Он ушёл тихо, как и жил – с достоинством, не обременяя близких. Он дождался всего, о чём мечтал: увидел правнука, пригрёл сироту, дождался зятя с войны. И последнее, что он видел в этой жизни, было облако цветущей яблони, посаженной его руками, и последнее, что он чувствовал, – её нежный, обещающий плоды аромат. Он ушёл, зная, что его родная кровь, его память и его любовь останутся в этом доме, под сенью этого дерева, на этой земле.
Эпилог: Под сенью векового сада
Леонид и Варвара прожили вместе долгую, нелёгкую, но счастливую жизнь. Больше своих детей у них не родилось – война и лишения взяли свою дань. Но судьба, словно компенсируя эту потерю, дала им возможность согреть других. В начале пятидесятых они взяли из детского дома ещё двоих: мальчика Ваню и девочку Светлану. Так и выросли в их доме под раскидистой яблоней четверо: родной Никифор и приёмные Галина, Иван и Светлана. Воспитывали их в любви, труде и уважении друг к другу, и никогда не делали различий между кровными и приёмными.
А у Любови и Степана Игнатьевича, как в сказке, родились свои ребятишки – один за другим: Дмитрий, Тихон, Фёдор и Надежда. И вместе с усыновлёнными Алёшей и Машей их большая, шумная семья стала настоящим очагом тепла и знаний в селе.
Две семьи дружили домами, помогая друг другу и в радости, и в горе. Варвара, ставшая с годами мудрой и спокойной, часто вспоминала свою юношескую, беспочвенную ревность и тихо улыбалась. Любовь оказалась не соперницей, а сестрой, подругой, самой надёжной опорой в самые тёмные годы.
Каждую весну, когда зацветала та самая яблоня, теперь уже мощная и щедрая, вся большая семья собиралась под её сенью. Взрослые дети, внуки, правнуки… Они вспоминали деда Никифора, его тихие, пророческие слова, вспоминали войну, сирот из Сталинграда, и трудные, но светлые послевоенные годы.
А яблоня цвела. Из года в год. Бело-розовым, благоухающим облаком, которое было зримым обещанием жизни, продолжения, любви, побеждающей смерть, забвение и саму войну.
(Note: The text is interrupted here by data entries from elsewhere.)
(** * CDCL.c: a shallow embedding of the solver core

    The development follows the layout of [CDCL.c]: literals, clauses,
    mutables (growable arrays of clause pointers), assignments, the trail,
    propagation, decision and conflict repair.  Pointers into the model
    table are kept as offsets ([lit - model], a [Z]); pointers to clauses
    are indices into a clause heap; every access outside an allocated
    array, every read of a never-written pointer, every read through a
    pointer to an array that [realloc] has moved and every read through
    the address of a local whose call has returned has no defined result
    ([None]).  The offsets are the numbers of the records; the module
    [Ptr] has the literal maps on the addresses of the records, modulo
    [2 ^ 64], and the lemmas [Ptr_DIMACS_to_lit_record],
    [Ptr_get_comp_lit_record] and [Ptr_lit_to_DIMACS_record] show where the
    two are the same: on every table of at most [PTRDIFF_MAX] bytes. *)

From Stdlib Require Import ZArith Lia.
From stdpp Require Import list relations strings.

Local Open Scope Z_scope.

(** ** Machine integers *)

(** [unsigned long] is taken at 64 bits (LP64). *)
Definition ULONG_MAX : Z := 2 ^ 64 - 1.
Она цвела для тех, кто ушёл, и для тех, кто жил, напоминая, что самые крепкие корни – это корни семьи, взращённые в добре, заботе и прощении, и что они способны удержать жизнь даже на самом краю земли, в самые лютые морозы истории. И каждый лепесток, кружась в майском воздухе, был похож на маленькое, хрупкое, но неистребимое чудо – чудо продолжения.